**TASK REQUIREMENTS**. If "RealExit" shows up in a line of the material, return that line.

**DATA IN THIS EXERCISE**.
(* ===== verification/Exec.v ===== *)
(** * The execution engine (exec/src/lib.rs, exec/src/exec_loop.rs)

    Finding, translating, running and chaining blocks, single-threaded.  The state
    is the shared store, code buffer and translation context, the per-CPU jump
    cache and counters, and the guest CPU.

    [GuestCpu] is the trait; [regalloc_and_codegen] stands for register
    allocation and code emission behind [translate], with the [goto_tb] offsets the
    backend recorded; [run] is the host processor entering the buffer through the
    prologue at a block: the new CPU state and the raw exit value.  Their laws are
    hypotheses.  The locks and atomics are not modelled; a panic is [None]. *)

From S2P Require Import Prelude Ir Optimize Liveness PassLabels Tb CodeBuffer TbStore Chain.

(** ** Counters *)

Record ExecStats := mkStats {
  loop_iters : Z;
  jc_hit : Z;
  ht_hit : Z;
  translations : Z;
  chain_exit : list Z;
  nochain_exit : Z;
  real_exit : Z;
  chain_patched : Z;
  chain_already : Z;
  hint_used : Z
}.

Definition stats_default : ExecStats := mkStats 0 0 0 0 [0; 0] 0 0 0 0 0.

Inductive Counter :=
  | LoopIters | JcHit | HtHit | Translate | ChainExit (slot : Z) | NochainExit | RealExit
  | ChainPatched | ChainAlready | HintUsed.

(** [stats.c += 1] *)
Definition bump (c : Counter) (s : ExecStats) : ExecStats :=
  let d (c' : bool) (x : Z) := if c' then x + 1 else x in
  let eqc c' := match c, c' with
    | LoopIters, LoopIters | JcHit, JcHit | HtHit, HtHit | Translate, Translate
    | NochainExit, NochainExit | RealExit, RealExit | ChainPatched, ChainPatched
    | ChainAlready, ChainAlready | HintUsed, HintUsed => true
    | _, _ => false end in
  mkStats (d (eqc LoopIters) (loop_iters s)) (d (eqc JcHit) (jc_hit s)) (d (eqc HtHit) (ht_hit s))
    (d (eqc Translate) (translations s))
    (match c with
     | ChainExit slot => alter (λ x, x + 1) (Z.to_nat slot) (chain_exit s)
     | _ => chain_exit s end)
    (d (eqc NochainExit) (nochain_exit s)) (d (eqc RealExit) (real_exit s))
    (d (eqc ChainPatched) (chain_patched s)) (d (eqc ChainAlready) (chain_already s))
    (d (eqc HintUsed) (hint_used s)).

(** ** State *)

Record PerCpuState := mkPerCpu {
  jump_cache : JumpCache.t;
  stats : ExecStats
}.

(** [SharedState]: [ir_ctx] is what [translate_lock] guards; the backend and
    [code_gen_start] never change. *)
Record SharedState := mkShared {
  tb_store : TbStore.t;
  code_buf : CodeBuffer;
  ir_ctx : Context
}.

Class GuestCpu (C : Type) := {
  get_pc : C → Z;
  get_flags : C → Z;
  gen_code : C → Context → Z → Z → option (C * Context * Z)
}.

Inductive ExitReason := Exit (v : Z) | BufferFull.

Definition MIN_CODE_BUF_REMAINING : Z := 4096.

Definition set_tb_idx (c : Context) (i : Z) : Context :=
  mkContext (temps c) (ops c) (labels c) (nb_globals c) (frame_reg c) (frame_start c)
    (frame_end c) (frame_alloc_end c) (reserved_regs c) (const_table c) (gen_insn_end_off c) i.

(** [for (i, &(jmp, reset)) in offsets.iter().enumerate().take(2)] *)
Fixpoint record_offsets (tb : TranslationBlock.t) (i : Z) (offsets : list (Z * Z)) :
    option TranslationBlock.t :=
  match offsets with
  | [] => Some tb
  | (jmp, reset) :: offsets =>
    tb ← TranslationBlock.set_jmp_insn_offset tb i (u32 jmp);
    tb ← TranslationBlock.set_jmp_reset_offset tb i (u32 reset);
    record_offsets tb (i + 1) offsets
  end.

Section exec.
Context `{JumpCode} {C : Type} `{GuestCpu C}.
Context (regalloc_and_codegen : Context → CodeBuffer → option (Context * CodeBuffer * list (Z * Z))).
Context (run : C → CodeBuffer → Z → C * Z).

Record ExecState := mkExec {
  shared : SharedState;
  per_cpu : PerCpuState;
  cpu : C
}.

Definition count (c : Counter) (e : ExecState) : ExecState :=
  mkExec (shared e) (mkPerCpu (jump_cache (per_cpu e)) (bump c (stats (per_cpu e)))) (cpu e).

Definition cache_insert (pc idx : Z) (e : ExecState) : ExecState :=
  mkExec (shared e)
    (mkPerCpu (JumpCache.insert (jump_cache (per_cpu e)) pc idx) (stats (per_cpu e))) (cpu e).

Definition set_shared (s : SharedState) (e : ExecState) : ExecState :=
  mkExec s (per_cpu e) (cpu e).

Definition set_cpu (c : C) (e : ExecState) : ExecState := mkExec (shared e) (per_cpu e) c.

Definition store (e : ExecState) : TbStore.t := tb_store (shared e).

(** backend/src/translate.rs: the host offset of the block and the offsets of its
    [goto_tb]s. *)
Definition translate (ctx : Context) (buf : CodeBuffer) :
    option (Context * CodeBuffer * list (Z * Z) * Z) :=
  ctx ← optimize ctx;
  ctx ← liveness_analysis ctx;
  let tb_start := offset buf in
  '(ctx, buf, goto_tb_offsets) ← regalloc_and_codegen ctx buf;
  Some (ctx, buf, goto_tb_offsets, tb_start).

**EXERCISE RESULT**.
  | LoopIters | JcHit | HtHit | Translate | ChainExit (slot : Z) | NochainExit | RealExit
    | NochainExit, NochainExit | RealExit, RealExit | ChainPatched, ChainPatched
    (d (eqc NochainExit) (nochain_exit s)) (d (eqc RealExit) (real_exit s))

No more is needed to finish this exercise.